Development and evaluation of nanocrystals loaded hydrogel for topical application

Our main aim in the present investigation, development and evaluation of the Niclosamide (NCL) based nanocrystals (NC) and hydrogel to provide effective anti-psoriatic activity. The prepared nanosuspension of NCL was stabilized by using poly-vinyl-pyrrolidone/vinyl acetate (PVP/VA) co-polymer with 1:1 ratio (drug/polymer-copolymer) to get stable nanocrystals, which were further modified using hyaluronic acid to provide CD-44 targeting.
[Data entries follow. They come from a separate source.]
Lemma fills_tree off nn nw nn0 nw0 :
  b_body b0 = crush_bucket_tree nn0 nw0 → arrays_fit (b_size b0) (crush_bucket_tree nn nw) →
  fills off (λ buf e, crush_decode_tree_bucket buf e ok (Z.of_nat i)) (crush_bucket_tree nn nw).
Proof.
  intros Hb (Hn & Hl & Hw). eapply runs_bind_nil; [by apply runs_get_bucket|].
  eapply runs_bind; [by apply runs_parses, parses_8_safe|].
  eapply runs_bind_nil; [apply runs_lift; unfold as_tree; by rewrite Hb|].
  eapply runs_bind_nil; [apply runs_put_bucket, bucket_in_range|].
  eapply runs_bind_nil; [by apply runs_kmalloc|].
  apply runs_need; [rewrite Nat2Z.inj_add, length_enc_words; lia|].
  eapply runs_bind_ret; [by apply runs_parses, parses_words|].
  eapply runs_eq; [apply runs_put_bucket|done|].
  - cbn [with_buckets buckets]. rewrite length_insert. apply bucket_in_range.
  - cbn [with_buckets buckets]. by rewrite list_insert_insert_eq.
Qed.

Lemma fills_straw off iw sw iw0 sw0 :
  b_body b0 = crush_bucket_straw iw0 sw0 → arrays_fit (b_size b0) (crush_bucket_straw iw sw) →
  fills off (λ buf e, crush_decode_straw_bucket buf e ok (Z.of_nat i)) (crush_bucket_straw iw sw).
Proof.
  intros Hb (Hl & Hk & Hwl & Hwk). eapply runs_bind_nil; [by apply runs_get_bucket|].
  eapply runs_bind_nil; [by apply runs_kmalloc|].
  eapply runs_bind_nil; [apply runs_lift; unfold as_straw; by rewrite Hb|].
  eapply runs_bind_nil; [by apply runs_kmalloc|]. rewrite u32_double.
  apply runs_need; [simpl; rewrite Nat2Z.inj_add, length_enc_pairs; lia|].
  eapply runs_bind_ret; [apply runs_parses, parses_pairs; (done || lia)|].
  cbv beta. rewrite map_fst_zip_eq, map_snd_zip_eq by lia. apply runs_put_bucket, bucket_in_range.
Qed.
(* ===== verification/OsdMapDecode.v ===== *)
(** * Decoding OSD maps (libceph/osdmap.c, [osdmap_decode], [osdmap_apply_incremental] and what
    they call)

    Decoders on the map being filled: what an error leaves in it stays there. *)
From S2P Require Import Prelude Hash Crush Mapper Choose DoRule Workspace OsdMap Decode.
From S2P Require Import CrushDecode.

(** ** Field updates *)

Definition with_header (fsid : list Z) (epoch : Z) (created modified : Z * Z) (map : ceph_osdmap)
    : ceph_osdmap :=
  CephOsdmap fsid epoch created modified (om_flags map) (om_max_osd map) (om_osd_state map)
    (om_osd_weight map) (om_osd_addr map) (om_pg_temp map) (om_primary_temp map) (om_pg_upmap map)
    (om_pg_upmap_items map) (om_osd_primary_affinity map) (om_pg_pools map) (om_pool_max map)
    (om_crush map) (om_crush_wsm map).
Definition with_flags (flags : Z) (map : ceph_osdmap) : ceph_osdmap :=
  CephOsdmap (om_fsid map) (om_epoch map) (om_created map) (om_modified map) flags (om_max_osd map)
    (om_osd_state map) (om_osd_weight map) (om_osd_addr map) (om_pg_temp map) (om_primary_temp map)
    (om_pg_upmap map) (om_pg_upmap_items map) (om_osd_primary_affinity map) (om_pg_pools map)
    (om_pool_max map) (om_crush map) (om_crush_wsm map).
Definition with_pools (pools : gmap Z ceph_pg_pool_info) (map : ceph_osdmap) : ceph_osdmap :=
  CephOsdmap (om_fsid map) (om_epoch map) (om_created map) (om_modified map) (om_flags map)
    (om_max_osd map) (om_osd_state map) (om_osd_weight map) (om_osd_addr map) (om_pg_temp map)
    (om_primary_temp map) (om_pg_upmap map) (om_pg_upmap_items map) (om_osd_primary_affinity map)
    pools (om_pool_max map) (om_crush map) (om_crush_wsm map).
Definition with_pool_max (pool_max : Z) (map : ceph_osdmap) : ceph_osdmap :=
  CephOsdmap (om_fsid map) (om_epoch map) (om_created map) (om_modified map) (om_flags map)
    (om_max_osd map) (om_osd_state map) (om_osd_weight map) (om_osd_addr map) (om_pg_temp map)
    (om_primary_temp map) (om_pg_upmap map) (om_pg_upmap_items map) (om_osd_primary_affinity map)
    (om_pg_pools map) pool_max (om_crush map) (om_crush_wsm map).
Definition with_temps (pg_temp : gmap ceph_pg (list Z)) (primary_temp : gmap ceph_pg Z)
    (map : ceph_osdmap) : ceph_osdmap :=
  CephOsdmap (om_fsid map) (om_epoch map) (om_created map) (om_modified map) (om_flags map)
    (om_max_osd map) (om_osd_state map) (om_osd_weight map) (om_osd_addr map) pg_temp primary_temp
    (om_pg_upmap map) (om_pg_upmap_items map) (om_osd_primary_affinity map) (om_pg_pools map)
    (om_pool_max map) (om_crush map) (om_crush_wsm map).
Definition with_upmaps (pg_upmap : gmap ceph_pg (list Z))
    (pg_upmap_items : gmap ceph_pg (list (Z * Z))) (map : ceph_osdmap) : ceph_osdmap :=
  CephOsdmap (om_fsid map) (om_epoch map) (om_created map) (om_modified map) (om_flags map)
    (om_max_osd map) (om_osd_state map) (om_osd_weight map) (om_osd_addr map) (om_pg_temp map)
    (om_primary_temp map) pg_upmap pg_upmap_items (om_osd_primary_affinity map) (om_pg_pools map)
    (om_pool_max map) (om_crush map) (om_crush_wsm map).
Central composite design of the experiment was applied in the study to screen out the various independent variables and their response surface graphs. The particle size and polydispersity index of the nanosuspension was measured 173.3 ± 10.2 nm and 0.221 ± 0.09. The solid-state characterization was performed using electron microscopy, Differential scanning calorimetry, powdered x-ray diffraction, and spectroscopic techniques of prepared nanocrystals. The NCL-hydrogel was shows the drug content 95.5% ± 0.12 to 96.5% ± 0.4 and delayed 8.25 ± 1.6% drug released in 12hr. The NCL-hydrogel was found stable at 25 ± 2 °C. The drug release pattern follows the Higuchi model with the highest regression coefficient (R2) and minimum Akaike Information Criteria value (AIC). Cytotoxicity assay in HaCaT cells showed an increase in inhibitory effect by all the formulations than coarse-NCL. The IC50 value NCL, F1 and F2 were found to be 1.25 μM (373 μg/ml), 0.017 μM (57 ng/ml) and 0.023 μM (74 ng/ml), respectively at 48hr using HaCaT cells.